Friday 1 September 2023

Dismounted Gendarmes

Here are a few pictures of a recently completed unit, a group of dismounted gendarmes. They are perfect for an up and coming scenario that I have planned this month. The figures are by Steel Fist,, and they really look the part. All have interchangeable heads and plumes, whilst some of the poses are open handed, or can have their weapons swapped with relative ease. This means that plenty of variation can be achieved within a unit.

Whilst the classic image of 16th century gendarmes is of them fighting on horseback, often on barded horses, they did at times dismount and fight on foot when required. They were not always keen to do this. During the 1509 siege of Padua, a rare occasion when Imperialist and French forces were allied, the assaults upon the breaches in Padua's walls were going so badly that on 29 September Maximilian I was forced to ask the French and German heavy cavalry to join a final assault against the Venetian held city. La Palice, in command of the French cavalry, reported to Maximilian that they were prepared to join the assault on foot only if the German men at arms would be joining them. Upon hearing this the German heavy cavalry made a fuss and stated it was below their dignity to dismount or storm a breach and that true gentlemen fought on horseback. By October 3 1509 the assault was abandoned as was the siege!
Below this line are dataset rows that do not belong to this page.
(* ===== verification/Auth.v ===== *)
(** * The Shared Auth boundary ([src/auth.rs])

    Bearer extraction, the call to the introspection authority, and the strict
    authorization of its answer.  [shared_auth_client] and the [http] header map
    are library code: their operations are the classes [SharedAuth] and [Http]. *)

From S2P Require Import Prelude Str Ids.
Open Scope N_scope.

(** ** Data *)

Definition READ_SCOPE : str := lit "embedded-alerts:alerts:read".
Definition WRITE_SCOPE : str := lit "embedded-alerts:alerts:write".
Definition MAX_CREDENTIAL_BYTES : N := 16 * 1024.

Record AuthPolicy := mk_policy {
  issuer : str;
  audience : str;
  authorized_client : str;
  p_provider_tenant : str;
  p_product_tenant : str;
}.
Record VerifiedActor := mk_actor { subject : Uuid; product_tenant : str }.
#[global] Instance verified_actor_eq_dec : EqDecision VerifiedActor.
Proof. solve_decision. Defined.

Inductive AuthError := Unauthorized | Degraded | Configuration.
#[global] Instance auth_error_eq_dec : EqDecision AuthError.
Proof. solve_decision. Defined.

(** ** Library interfaces *)

(** [shared_auth_client]: the errors the server tells apart, the claims it reads and
    the client's constructor and introspection call. *)
Inductive ClientError := ClientUnauthorized | ClientInvalidInput (m : str) | ClientOther.

Class SharedAuth := {
  Introspection : Type;
  active : Introspection → bool;
  sub : Introspection → option str;
  sid : Introspection → option str;
  iss : Introspection → option str;
  aud : Introspection → option str;
  azp : Introspection → option str;
  provider_tenant : Introspection → option str;
  rest_get : Introspection → str → option Value;
  has_scope : Introspection → str → bool;
  exp : Introspection → option N;
  nbf : Introspection → option N;
  SharedAuthClient : Type;
  try_new : str → option SharedAuthClient;
  with_service_credential : SharedAuthClient → str → SharedAuthClient;
  with_max_response_bytes : SharedAuthClient → N → SharedAuthClient;
  introspect_with_requirements :
    SharedAuthClient → str → str → list str → result ClientError Introspection;
}.

(** [http::HeaderMap]: the [Authorization] values in order, and [HeaderValue::to_str]. *)
Class Http := {
  HeaderMap : Type;
  HeaderValue : Type;
  get_all_authorization : HeaderMap → list HeaderValue;
  to_str : HeaderValue → option str;
}.

(** ** Syntactic checks *)

Definition strict_credential (value : str) : bool :=
  (16 <=? len value) && (len value <=? MAX_CREDENTIAL_BYTES)
  && str_eqb (trim value) value
  && negb (existsb is_whitespace value)
  && negb (existsb is_control value).

Definition identifier_byte (byte : N) : bool :=
  is_ascii_alphanumeric byte
  || (byte =? 46) || (byte =? 95) || (byte =? 58) || (byte =? 47) || (byte =? 45).
Definition bounded_identifier (value : str) : bool :=
  negb (is_empty value) && (len value <=? 128) && forallb identifier_byte (as_bytes value).

(** ** Configuration *)

(** [env] is the configuration lookup [crate::flags::var(name).ok()]. *)
Definition required_env (env : str → option str) (name : str) : result AuthError str :=
  ok_or (opt_filter (λ value, negb (is_empty value)) (trim <$> env name)) Configuration.

(** [SystemTime] is nanoseconds since the epoch; earlier times have no duration since it. *)
Definition unix_seconds (now : Z) : result AuthError N :=
  if (now <? 0)%Z then Err Degraded else Ok (Z.to_N (now / 1000000000)).

Section auth.
Context `{SharedAuth} `{Http} `{UuidText}.

Record AuthBoundary := mk_boundary { client : SharedAuthClient; policy : AuthPolicy }.

Definition from_env (env : str → option str) : result AuthError AuthBoundary :=
  base ← required_env env (lit "SHARED_AUTH_BASE_URL");
  service_credential ← required_env env (lit "SHARED_AUTH_SERVICE_CREDENTIAL");
  if negb (strict_credential service_credential) then Err Configuration else
  i ← required_env env (lit "SHARED_AUTH_ISSUER");
  a ← required_env env (lit "EAL_AUTH_AUDIENCE");
  c ← required_env env (lit "EAL_AUTHORIZED_CLIENT");
  pt ← required_env env (lit "EAL_PROVIDER_TENANT");
  t ← required_env env (lit "EAL_PRODUCT_TENANT");
  let policy := mk_policy i a c pt t in
  if negb (bounded_identifier (audience policy))
     || negb (bounded_identifier (authorized_client policy))
     || negb (bounded_identifier (p_provider_tenant policy))
     || negb (bounded_identifier (p_product_tenant policy))
  then Err Configuration else
  client ← ok_or (try_new base) Configuration;
  Ok (mk_boundary
        (with_max_response_bytes (with_service_credential client service_credential) (64 * 1024))
        policy).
Whilst the example above shows there could be reluctance to perform such roles, there were occasions when gendarmes did dismount, either to assault positions or to stiffen the defences of fortifications. The siege of Rhodes in 1522 is a famous example of Knights Hospitaller from all over Europe defending the cities walls on foot against Suleiman the Magnificent's Ottoman army. This could happen on the battlefield too with Robert de La Marck, better known as Fleuranges, and his brother, fighting on foot with the landsknecht in French service at Novara in 1513 and Claude de Guise fighting amongst the landsknecht at Marignano in 1515. Guise also led a force of landsknecht across the River Bidassoa under heavy fire from Spanish forces during the 1521 French invasion of Navarre, whilst a year later Anne de Montmorency, under nominal command of the Swiss at La Bicocca , was joined by other French nobles and accompanied the Swiss in their ill-fated assault on the sunken road. 

As such this is a useful unit to have as the figures are suitable for different roles in siege scenarios and can be mixed in with other units to represent them being joined by dismounted nobles as in the examples above. In the last three photos below  I have mixed these new bases in with some of the more generic 16th infantry I painted up a few years ago: This could represent them being joined by other infantry for the assault or perhaps show other members of the "lance", the men at arms, "archers" and squires who supported the gendarmes and formed the Compagnies d'ordonnance. The new figures work really well when mixed in with their less heavily armoured comrades.

28mm Steel Fist dismounted gendarmes

Dismounted gendarmes storm the walls of a besieged fortress

Dismounted gendarmes storm the breach

28mm dismounted gendarmes

Dismounted French gendarmes and the supporting members of the "lance" form a unit on foot

French gendarmes and their supporting men at arms and archers storm a breach

A unit of dismounted French gendarmes and support troops


  1. A useful and spectacular addition

    1. Cheers Stephen, yes they should be useful for lots of games.

  2. Very nice-looking figures indeed Oli!

  3. Beautiful work, Oli! I have not seen dismounted gendarmes before. Good addition to your massive collection.

    1. Thank you Jonathan, the collection is an endless work in progress.